Within the entries below, the lines from the one with "by intros ->%list_elem_of_singleton." through the one with "(** The directories a path leads through. *)" are to be set down exactly, both ends kept.

**Stored data**

^^^^

(** The directories down to [done] exist; the last of them is empty unless none
    had to be made. *)
Definition made_to (done : path) (d : fs) : Prop :=
  no_sentinel d /\ (forall k j, hist d0 k = [Some j] -> hist d k = [Some j]) /\ fs_next d0 <= fs_next d /\
  exists i, resolve d done = Some i /\ i ∈ fs_dirs d /\
    (d = d0 \/ (fs_next d0 <= i /\ forall n, hist d (i, n) = [None])).

Lemma mkdir_spec done n todo : S = done ++ n :: todo ->
  triple (made_to done) (mkdir (done ++ [n])) (fun _ => made_to (done ++ [n])) no_sentinel no_sentinel.
Proof using.
  intros HS. apply triple_sys; [|by intros d [H _]]. intros d (Hns & Hold & Hnext & i & Hi & Hid & Hor) _.
  pose proof (proj1 Hns) as Hwf.
  rewrite (locate_dir d (done ++ [n]) i n) by (by rewrite ?Dir_snoc, ?last_snoc).
  destruct (bound d (i, n)) as [j|] eqn:Hb; cbn [fst snd].
  - destruct (is_dir d j) eqn:Hj; [|done]. apply is_dir_true in Hj. split; [|done]. do 3 (split; [done|]). exists j.
    split; [unfold resolve; rewrite resolve_app; unfold resolve in Hi; rewrite Hi; cbn; by rewrite Hb|].
    split; [done|]. left. destruct Hor as [->|[_ Hor]]; [done|]. by rewrite (bound_hist _ _ _ (Hor n)) in Hb.
  - change (mkFs _ _ _ _) with (add_dir (i, n) d). set (j := fs_next d). set (d' := add_dir (i, n) d).
    assert (Hwf' : wf d') by (by apply wf_add_dir).
    assert (Hj : j ∉ fs_dirs d) by (intros C; apply (wf_dir d Hwf) in C as [_ C]; unfold j in C; lia).
    assert (Hij : i <> j) by (intros ->; done).
    assert (Hempty : forall n', hist d' (j, n') = [None]).
    { intros n'. unfold d'. rewrite hist_add_dir, decide_False by congruence. by apply hist_no_dir. }
    assert (Hdone : resolve d' done = Some i).
    { eapply resolve_same_gen; [|exact Hi]. intros k. destruct (decide (k = (i, n))) as [->|Hk].
      - right. intros j' E. by rewrite Hb in E.
      - left. unfold bound, d'. by rewrite hist_add_dir, decide_False. }
    assert (Hin : bound d' (i, n) = Some j) by (unfold bound, d'; by rewrite hist_add_dir, decide_True).
    assert (Hjd : j ∈ fs_dirs d') by (apply elem_of_union_l; by apply elem_of_singleton).
    assert (Hns' : no_sentinel d').
    { split; [done|]. intros di Hdi Hdd. unfold resolve in *. rewrite HS, resolve_app, Hdone in Hdi. cbn in Hdi.
      rewrite Hin in Hdi. cbn in Hdi. destruct todo as [|x todo]; cbn in Hdi.
      - injection Hdi as <-. constructor; [done|unfold resolve; by rewrite HS, resolve_app, Hdone; cbn; rewrite Hin|done| | |by left].
        + intros v. rewrite Hempty. by intros ->%list_elem_of_singleton.
        + intros n' k f Hbk. by rewrite (bound_hist _ _ _ (Hempty n')) in Hbk.
      - by rewrite (bound_hist _ _ _ (Hempty x)) in Hdi. }
    split; [|done]. split; [done|]. split; [|split; [unfold d'; cbn; lia|]].
    { intros k j' Hk. unfold d'. rewrite hist_add_dir, decide_False; [by apply Hold|]. intros ->.
      by rewrite (bound_hist _ _ _ (Hold _ _ Hk)) in Hb. }
    exists j. split; [unfold resolve in *; rewrite resolve_app, Hdone; cbn; by rewrite Hin|]. split; [done|by right].
Qed.

Lemma mkdirs_spec todo : forall done, S = done ++ todo ->
  triple (made_to done) (mkdirs done todo) (fun _ => made_to S) no_sentinel no_sentinel.
Proof using.
  induction todo as [|n todo IH]; intros done HS; cbn [mkdirs].
  - apply triple_ret. intros d. by rewrite HS, app_nil_r.
  - eapply triple_bind; [by eapply mkdir_spec|]. intros []. apply IH. by rewrite <- app_assoc.
Qed.

(** Settled entries are kept, and the directory was there or is new. *)
Definition made (di : Z) (d : fs) : Prop :=
  (forall k j, hist d0 k = [Some j] -> hist d k = [Some j]) /\ (resolve d0 S = Some di \/ fs_next d0 <= di).

Lemma MkdirAll_spec : no_sentinel d0 ->
  triple (fun d => d = d0) (MkdirAll S) (fun _ d => exists di, unsealed S di (hist d) d /\ made di d) no_sentinel no_sentinel.
Proof using.
  intros H0. eapply triple_weaken; [by apply (mkdirs_spec S [])| | |done].
  - intros d ->. split; [done|]. split; [done|]. split; [done|]. exists root.
    split; [done|]. split; [apply (wf_root _ (proj1 H0))|by left].
  - intros [] d ([Hwf H] & Hold & _ & i & Hi & Hd & Hor). exists i. split; [by apply H|]. split; [done|].
    destruct Hor as [->|[? _]]; [by left|by right].
Qed.
End Mkdir.

(** ** Directories a crash leaves where they are *)

(** The directories a path leads through. *)
Fixpoint on_path (d : fs) (i : Z) (p : path) : list Z :=
  i :: match p with
       | [] => []
       | n :: p => match bound d (i, n) with Some j => on_path d j p | None => [] end
       end.

(** Every entry of the path is on disk, with no other value. *)
Fixpoint settled (d : fs) (i : Z) (p : path) : Prop :=
  match p with
  | [] => True
  | n :: p => exists j, hist d (i, n) = [Some j] /\ settled d j p
  end.

(** The same of histories [h], none of the entries being of directory [di]. *)
Fixpoint firm (h : entry -> list (option Z)) (i : Z) (p : path) (di : Z) : Prop :=
  match p with
  | [] => True
  | n :: p => i <> di /\ exists j, h (i, n) = [Some j] /\ firm h j p di
  end.

Lemma on_path_old d : wf d -> forall p i, i < fs_next d -> Forall (fun j => j < fs_next d) (on_path d i p).
Proof.
  intros Hwf p. induction p as [|n p IH]; intros i Hi; cbn; constructor; try done.
  destruct (bound d (i, n)) as [j|] eqn:Hb; [|done]. apply IH. by eapply hist_inode, bound_in.
Qed.

Lemma settled_firm d0 d di p : forall i, settled d0 i p -> di ∉ on_path d0 i p ->
  (forall k j, hist d0 k = [Some j] -> hist d k = [Some j]) ->
  firm (hist d) i p di /\ exists o, resolve_from d i p = Some o /\ o <> di.
Proof.
  induction p as [|n p IH]; intros i Hs Hn Hk; cbn in *.
  - split; [done|]. exists i. split; [done|]. set_solver.
  - destruct Hs as (j & Hj & Hs). rewrite (bound_hist _ _ _ Hj) in Hn.
    destruct (IH j Hs) as (Hf & o & Ho & Hne); [set_solver|done|]. split.
    + split; [set_solver|]. exists j. split; [by apply Hk|done].
    + exists o. split; [|done]. by rewrite (bound_hist _ _ _ (Hk _ _ Hj)).
Qed.

Lemma firm_snoc d di n p : forall i o, firm (hist d) i p di -> resolve_from d i p = Some o -> o <> di ->
  hist d (o, n) = [Some di] -> firm (hist d) i (p ++ [n]) di.
Proof.
  induction p as [|x p IH]; intros i o Hf Ho Hne Hh; cbn in *.
  - injection Ho as <-. split; [done|]. by exists di.
  - destruct Hf as (Hi & j & Hj & Hf). rewrite (bound_hist _ _ _ Hj) in Ho. split; [done|]. exists j. split; [done|]. by eapply IH.
Qed.

Lemma firm_crash old d c di p : others_kept di old d -> forall i, firm old i p di -> crash d c ->
  resolve_from c i p = resolve_from d i p.
Proof.
  intros Hk. induction p as [|n p IH]; intros i Hf Hc; cbn in *; [done|].
  destruct Hf as (Hi & j & Hj & Hf).
  assert (Hh : hist d (i, n) = [Some j]) by (destruct (Hk (i, n) Hi) as [-> | ->]; by rewrite Hj).
  pose proof (crash_bound _ _ (i, n) Hc) as Hb. rewrite Hh in Hb. apply list_elem_of_singleton in Hb.
  rewrite Hb, (bound_hist _ _ _ Hh). cbn. by apply IH.
Qed.

(** ** The fetch *)

Lemma triple_fold {A} (P : fs -> Prop) (f : A -> M mach unit) l (E I : fs -> Prop) :
  (forall a, a ∈ l -> triple P (f a) (fun _ => P) E I) -> triple P (fold_m (fun _ => f) tt l) (fun _ => P) E I.
Proof.
  induction l as [|a l IH]; intros H; cbn [fold_m]; [by apply triple_ret|].
  eapply triple_bind; [apply H; by left|]. intros []. apply IH. intros b Hb. apply H. by right.
Qed.

Lemma hash_chunks_quiet cancelled fs n : forall i acc, quiet (hash_chunks cancelled fs n i acc).
Proof. induction n as [|n IH]; intros i acc; cbn [hash_chunks]; [done|]. repeat case_match; done. Qed.

Lemma verify_quiet cancelled fs n h : quiet (verifySnapshotHash cancelled fs n h).
Proof.
  unfold verifySnapshotHash. pose proof (hash_chunks_quiet cancelled fs (Z.to_nat n) 0 []) as H.
  destruct (hash_chunks _ _ _ _ _); [|done..]. cbn. by case_bool_decide.
Qed.

(** The names a download removes. *)
Definition dl_ok (op : dl) : Prop :=
  match op with
  | Wrote _ _ => True
  | Removed n => has_prefix (str "chunk_") n = true \/ has_prefix (str ".chunk_") n = true
  end.

Lemma dl_ok_names n : dl_ok (Removed n) -> n <> metadata_name /\ n <> complete_name.
Proof. intros H. split; intros ->; destruct H as [H|H]; vm_compute in H; discriminate H. Qed.

Section RunFetch.
Context (chainID : bytes) (offer : snapshotOffer) (outRoot : path) (json : savedMeta -> outcome bytes) (e : fetch_env).
Context (Hjson : forall meta, quiet (json meta)) (Hparse : quiet (parseChunkHashes (Metadata offer))).
Context (Hdl : quiet (fe_downloaded e)) (Hops : Forall dl_ok (fe_ops e)).
Let S := snapDir chainID offer outRoot.

(** What the sentinel stands for. *)
Definition whole (find : bytes -> option bytes) : Prop :=
  find metadata_name = Some (Metadata offer) /\
  (fe_skip e = true \/ chunks_match offer find) /\
  exists meta buf, json meta = Ret buf /\ find meta_name = Some buf.

Definition safe (d : fs) : Prop := forall di c, resolve d S = Some di -> crash d c ->
  content c (di, complete_name) <> None -> whole (fun n => content c (di, n)).

Lemma unsealed_safe di old d : unsealed S di old d -> safe d.
Proof using.
  intros H di' c Hr Hc Hs. rewrite (us_path _ _ _ _ H) in Hr. injection Hr as <-.
  by eapply unsealed_no_sentinel in Hc; [|exact H].
Qed.

Lemma no_sentinel_safe d : no_sentinel S d -> safe d.
Proof using.
  intros [Hwf H] di c Hr Hc Hs. destruct (decide (di ∈ fs_dirs d)) as [Hd|Hd].
  - by eapply unsealed_safe; eauto.
  - exfalso. apply Hs. pose proof (crash_bound _ _ (di, complete_name) Hc) as Hb.
    rewrite (hist_no_dir _ _ _ Hwf Hd) in Hb. apply list_elem_of_singleton in Hb. unfold content. by rewrite Hb.
Qed.

Lemma whole_ext f g : (forall n, ~ is_tmp n -> n <> complete_name -> f n = g n) -> whole f -> whole g.
Proof using.
  intros Hfg (Hm & Hch & meta & buf & Hj & Hb).
  split; [|split; [|exists meta, buf; split; [done|]]].
  - rewrite <- Hfg; [done|apply metadata_not_tmp|done].
  - destruct Hch as [?|Hch]; [by left|right]. eapply chunks_match_ext; [|exact Hch]. intros i Hi.
    apply Hfg; [apply chunk_not_tmp|apply chunk_name_other].
  - rewrite <- Hfg; [done|apply meta_not_tmp|done].
Qed.

Lemma sealed_safe g di old d : sealed S di old g d -> whole g -> safe d.
Proof using.
  intros H Hw di' c Hr Hc Hs. rewrite (se_path _ _ _ _ _ H) in Hr. injection Hr as <-.
  eapply whole_ext; [|exact Hw]. intros n Ht Hn. symmetry. by eapply sealed_crash.
Qed.

(** Between the preparation and meta.json: metadata.bin is there. *)
Definition fetching (di : Z) (old : entry -> list (option Z)) (d : fs) : Prop :=
  unsealed S di old d /\ content d (di, metadata_name) = Some (Metadata offer).

Lemma fetching_safe di old d : fetching di old d -> safe d.
Proof using. intros [H _]. by eapply unsealed_safe. Qed.

Lemma write_fetching di old n data : n <> complete_name -> n <> metadata_name ->
  triple (fetching di old) (ignore (WriteFile (S ++ [n]) data 420)) (fun _ => fetching di old) (fetching di old) safe.
Proof using.
  intros Hn Hm. apply triple_here. intros d1 [H1 Hc]. apply triple_ignore.
  assert (Hs : forall d, unsealed S di old d /\ same_but di n d1 d -> fetching di old d).
  { intros d [Hu Hsb]. split; [done|]. rewrite Hsb; [done|apply metadata_not_tmp|done]. }
  eapply triple_weaken; [apply (write_unsealed S di old d1 n data 420 safe H1 Hn (unsealed_safe di old))|done| |done].
  intros a d (Hu & Hsb & _). by apply Hs.
Qed.

Lemma run_dl_fetching di old op : dl_ok op ->
  triple (fetching di old) (run_dl chainID offer outRoot op) (fun _ => fetching di old) (fetching di old) safe.
Proof using.
  intros Hok. destruct op as [idx data|n]; cbn [run_dl].
  - apply write_fetching; apply chunk_name_other.
  - destruct (dl_ok_names n Hok) as [Hm Hn]. apply triple_ignore.
    eapply triple_bind with (R := fun _ => fetching di old).
    { apply triple_sys; [|done]. intros d Hd HI. by destruct (resolve d _). }
    intros [[] mode]; [by apply triple_ret|]. apply triple_here. intros d1 [H1 Hc].
    eapply triple_weaken; [apply (remove_unsealed S di old d1 n safe H1 Hn (unsealed_safe di old))|done| |by intros d ->].
    intros a d [Hu Hsb]. split; [done|]. rewrite Hsb; [done|apply metadata_not_tmp|done].
Qed.

Lemma read_back di old d1 n (I : fs -> Prop) : unsealed S di old d1 ->
  triple (fun d => d = d1) (attempt (ReadFile (S ++ [n])))
    (fun o d => d = d1 /\ forall b, o = Some b -> content d1 (di, n) = Some b) (fun d => d = d1) I.
Proof using.
  intros H1.
  assert (Hr : triple (fun d => d = d1) (ReadFile (S ++ [n])) (fun b d => d = d1 /\ content d1 (di, n) = Some b)
                 (fun d => d = d1) I).
  { apply ReadFile_spec; [rewrite Dir_snoc; apply H1|apply last_snoc]. }
  eapply triple_weaken; [eapply triple_attempt, Hr|done| |done].
  intros [b|] d; [intros [-> Hb]; split; [done|]; by intros ? [= <-]|intros ->; by split].
Qed.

^^^^

**Response to this task**
        + intros v. rewrite Hempty. by intros ->%list_elem_of_singleton.
        + intros n' k f Hbk. by rewrite (bound_hist _ _ _ (Hempty n')) in Hbk.
      - by rewrite (bound_hist _ _ _ (Hempty x)) in Hdi. }
    split; [|done]. split; [done|]. split; [|split; [unfold d'; cbn; lia|]].
    { intros k j' Hk. unfold d'. rewrite hist_add_dir, decide_False; [by apply Hold|]. intros ->.
      by rewrite (bound_hist _ _ _ (Hold _ _ Hk)) in Hb. }
    exists j. split; [unfold resolve in *; rewrite resolve_app, Hdone; cbn; by rewrite Hin|]. split; [done|by right].
Qed.

Lemma mkdirs_spec todo : forall done, S = done ++ todo ->
  triple (made_to done) (mkdirs done todo) (fun _ => made_to S) no_sentinel no_sentinel.
Proof using.
  induction todo as [|n todo IH]; intros done HS; cbn [mkdirs].
  - apply triple_ret. intros d. by rewrite HS, app_nil_r.
  - eapply triple_bind; [by eapply mkdir_spec|]. intros []. apply IH. by rewrite <- app_assoc.
Qed.

(** Settled entries are kept, and the directory was there or is new. *)
Definition made (di : Z) (d : fs) : Prop :=
  (forall k j, hist d0 k = [Some j] -> hist d k = [Some j]) /\ (resolve d0 S = Some di \/ fs_next d0 <= di).

Lemma MkdirAll_spec : no_sentinel d0 ->
  triple (fun d => d = d0) (MkdirAll S) (fun _ d => exists di, unsealed S di (hist d) d /\ made di d) no_sentinel no_sentinel.
Proof using.
  intros H0. eapply triple_weaken; [by apply (mkdirs_spec S [])| | |done].
  - intros d ->. split; [done|]. split; [done|]. split; [done|]. exists root.
    split; [done|]. split; [apply (wf_root _ (proj1 H0))|by left].
  - intros [] d ([Hwf H] & Hold & _ & i & Hi & Hd & Hor). exists i. split; [by apply H|]. split; [done|].
    destruct Hor as [->|[? _]]; [by left|by right].
Qed.
End Mkdir.

(** ** Directories a crash leaves where they are *)

(** The directories a path leads through. *)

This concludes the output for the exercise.